Patokan Eropa, minyak mentah Brent untuk pengiriman September naik
89 sen menjadi menetap di 105,44 dolar AS per barel di perdagangan
London.
Kenaikan terjadi menyusul laporan-laporan bahwa Presiden Barack
Obama sedang mempertimbangkan serangan militer terhadap ekstrimis Sunni
di Irak setelah mereka menyerang sebuah kota yang didominasi etnis
Yazidi Irak, penganut sebuah agama kuno pra-Muslim yang minoritas.
Juru bicara Gedung Putih Josh Earnest tidak mau mengkonfirmasi
laporan-laporan bahwa serangan udara AS berada di atas meja, tetapi
mengatakan personel Amerika sedang mempelajari kondisi-kondisi di
lapangan bekerja sama dengan pasukan keamanan Irak.
Berita utama tentang Irak "menjadi fokus kembali perhatian pasar
pada beberapa hotspot geopolitik yang sebelumnya menjadi pendorong"

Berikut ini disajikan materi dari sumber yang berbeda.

(* ===== verification/Planner.v ===== *)
(** * The planner ([planner/]) *)

From S2P Require Import Prelude Bytes Types Lexer Ast Schema.

(** ** Constant expressions ([planner/value.go]) *)

Definition ValueFromExpression (expression : Expression) : result Value :=
  match expression with
  | Null => Ok NullValue
  | BooleanLiteral v => Ok (BooleanValue v)
  | IntegerLiteral v => Ok (IntegerValue v)
  | FloatLiteral v => Ok (FloatValue v)
  | StringLiteral v => Ok (StringValue v)
  | _ => Err (Errorf "planner: unsupported expression kind %d")
  end.

(** ** Schemas ([planner/schema.go]) *)

Definition columnFromDefinition (astColumn : Ast.Column) : result Schema.Column :=
  let nullable :=
    match cd_Nullable astColumn with
    | Some b => b
    | None => negb (cd_PrimaryKey astColumn)
    end in
  let? defaultValue :=
    match cd_DefaultValue astColumn with
    | Some e =>
        let? v := rwrap "planner: converting default for column %q: %w" (ValueFromExpression e) in
        Ok (Some v)
    | None => Ok (if nullable then Some NullValue else None)
    end in
  Ok (Schema.mkColumn (cd_Name astColumn) (cd_DataType astColumn) nullable defaultValue
        (cd_PrimaryKey astColumn)).

Definition tableFromCreateStatement (stmt : CreateTableStatement) : result Table :=
  let? columns := rmapM columnFromDefinition (ct_Columns stmt) in
  Ok (mkTable (ct_Name stmt) columns).

(** ** Plans ([planner/plan.go]) *)

Inductive Node :=
  | CreateTableNode (schema : Table)
  | InsertNode (tableName : bytes) (columns : list bytes) (values : list (list Expression))
  | ScanNode (tableName : bytes)
  | FilterNode (source : Node) (predicate : Expression)
  | OrderNode (source : Node) (orderBy : list OrderBy)
  | LimitNode (source : Node) (limit : Z)
  | OffsetNode (source : Node) (offset : Z)
  | ProjectionNode (source : Node) (items : list SelectItem)
  | AggregateNode (source : Node) (items : list SelectItem) (groupBy : option Expression)
  | NestedLoopJoinNode (left right : Node) (predicate : option Expression) (outer : bool)
  | UpdateNode (tableName : bytes) (source : Node) (assignments : gmap bytes Expression)
  | DeleteNode (tableName : bytes) (source : Node).

Definition validateJoinItem (type : JoinType) (predicate : option Expression) : result unit :=
  match type with
  | JoinCross =>
      match predicate with
      | Some _ => Err (Errorf "planner: CROSS JOIN cannot have a predicate")
      | None => Ok ()
      end
  | JoinInner | JoinLeft | JoinRight =>
      match predicate with
      | None => Err (Errorf "planner: join type %d requires a predicate")
      | Some _ => Ok ()
      end
  end.

(** a RIGHT JOIN builds its right item first, as the left input *)
Fixpoint buildFromItem (item : FromItem) : result Node :=
  match item with
  | TableFromItem name => Ok (ScanNode name)
  | JoinFromItem l r type predicate =>
      let? _ := validateJoinItem type predicate in
      let '(leftResult, rightResult) :=
        if decide (type = JoinRight) then (buildFromItem r, buildFromItem l)
        else (buildFromItem l, buildFromItem r) in
      let? lhs := rwrap "building left join input: %w" leftResult in
      let? rhs := rwrap "building right join input: %w" rightResult in
      Ok (NestedLoopJoinNode lhs rhs predicate
            (bool_decide (type = JoinLeft) || bool_decide (type = JoinRight)))
  end.

(** the column of a GROUP BY, the empty name without one *)
Definition group_column (groupBy : option Expression) : result bytes :=
  match groupBy with
  | None => Ok []
  | Some (ColumnReference name) => Ok name
  | Some _ => Err (Errorf "planner: GROUP BY expression must be a column reference")
  end.

(** one iteration over the select items: has an aggregate, has something else *)
Definition check_item (grouped : bool) (groupByColumn : bytes) (flags : bool * bool)
    (item : SelectItem) : result (bool * bool) :=
  let '(hasAggregate, hasNonAggregate) := flags in
  match si_Expression item with
  | FunctionExpression _ => Ok (true, hasNonAggregate)
  | ColumnReference columnName =>
      if grouped && bool_decide (columnName ≠ groupByColumn)
      then Err (Errorf "planner: column %q must appear in GROUP BY or be used in an aggregate function")
      else Ok (hasAggregate, true)
  | _ =>
      if grouped
      then Err (Errorf "planner: SELECT item %d must be the GROUP BY column or an aggregate function")
      else Ok (hasAggregate, true)
  end.

(** the constant of a LIMIT or OFFSET; [int] has 64 bits *)
Definition row_count (converting not_integer too_large : string) (e : Expression) : result Z :=
  let? v := rwrap converting (ValueFromExpression e) in
  if negb (bool_decide (Kind v = ValueInteger)) || (vInteger v <? 0) then Err (Errorf not_integer)
  else if vInteger v >? max_int64 then Err (Errorf too_large)
  else Ok (vInteger v).

Definition add_optional {A} (o : option A) (f : A → Node → result Node) (node : Node) : result Node :=
  match o with Some a => f a node | None => Ok node end.

(** the select items of a query that groups nothing *)
Definition projected (isAggregateQuery : bool) (items : list SelectItem) (node : Node) : Node :=
  if bool_decide (items ≠ []) && negb isAggregateQuery then ProjectionNode node items else node.

Definition buildSelect (stmt : SelectStatement) : result Node :=
  let? node := rwrap "planner: building FROM clause: %w" (buildFromItem (sel_From stmt)) in
  let? node := add_optional (sel_Where stmt) (λ e node, Ok (FilterNode node e)) node in
  let? groupByColumn := group_column (sel_GroupBy stmt) in
  let grouped := match sel_GroupBy stmt with Some _ => true | None => false end in
  let? (hasAggregate, hasNonAggregate) :=
    rfoldl (check_item grouped groupByColumn) (false, false) (sel_SelectItems stmt) in
  if negb grouped && hasAggregate && hasNonAggregate
  then Err (Errorf "planner: aggregate functions cannot be mixed with non-aggregate expressions without GROUP BY")
  else
    let isAggregateQuery := hasAggregate || grouped in
    let node :=
      if isAggregateQuery then AggregateNode node (sel_SelectItems stmt) (sel_GroupBy stmt) else node in
    let? node := add_optional (sel_Having stmt) (λ e node, Ok (FilterNode node e)) node in
    let node := if decide (sel_OrderBy stmt ≠ []) then OrderNode node (sel_OrderBy stmt) else node in
    let? node :=
      add_optional (sel_Offset stmt) (λ e node,
        let? n := row_count "planner: converting OFFSET value: %w"
          "planner: OFFSET must be a non-negative integer" "planner: OFFSET is too large" e in
        Ok (OffsetNode node n)) node in
    let? node :=
      add_optional (sel_Limit stmt) (λ e node,
        let? n := row_count "planner: converting LIMIT value: %w"
          "planner: LIMIT must be a non-negative integer" "planner: LIMIT is too large" e in
        Ok (LimitNode node n)) node in
    Ok (projected isAggregateQuery (sel_SelectItems stmt) node).

Definition filtered_scan (tableName : bytes) (filter : option Expression) : Node :=
  match filter with
  | Some e => FilterNode (ScanNode tableName) e
  | None => ScanNode tableName
  end.

Definition buildUpdate (stmt : UpdateStatement) : Node :=
  UpdateNode (upd_TableName stmt) (filtered_scan (upd_TableName stmt) (upd_Filter stmt)) (upd_Assignments stmt).

Definition buildDelete (stmt : DeleteStatement) : Node :=
  DeleteNode (del_TableName stmt) (filtered_scan (del_TableName stmt) (del_Filter stmt)).

(** [planner.Build]; a [Plan] is its root node *)
Definition Build (stmt : Statement) : result Node :=
  match stmt with
  | StatementCreateTable stmt =>
      let? table := rwrap "planner: building create-table plan: %w" (tableFromCreateStatement stmt) in
      Ok (CreateTableNode table)
  | StatementInsert stmt => Ok (InsertNode (ins_TableName stmt) (ins_Columns stmt) (ins_Values stmt))
  | StatementSelect stmt => buildSelect stmt
  | StatementUpdate stmt => Ok (buildUpdate stmt)
  | StatementDelete stmt => Ok (buildDelete stmt)
  end.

harga minyak, kata Gene McGillian, pialang dan analis di Tradition
Energy.
"Kami masih belum memiliki resolusi untuk setiap hotspot di dunia."
McGillian mengatakan harga minyak AS telah kehilangan lebih dari 10
dolar AS sejak 13 Juni, menambahkan, "kita mendekati bottom."
Para pengamat mengatakan fundamental pasar minyak di Amerika
Serikat masih lemah karena para pedagang melihat penggunaan bensin yang
lebih rendah setelah musim mengemudi musim panas berakhir.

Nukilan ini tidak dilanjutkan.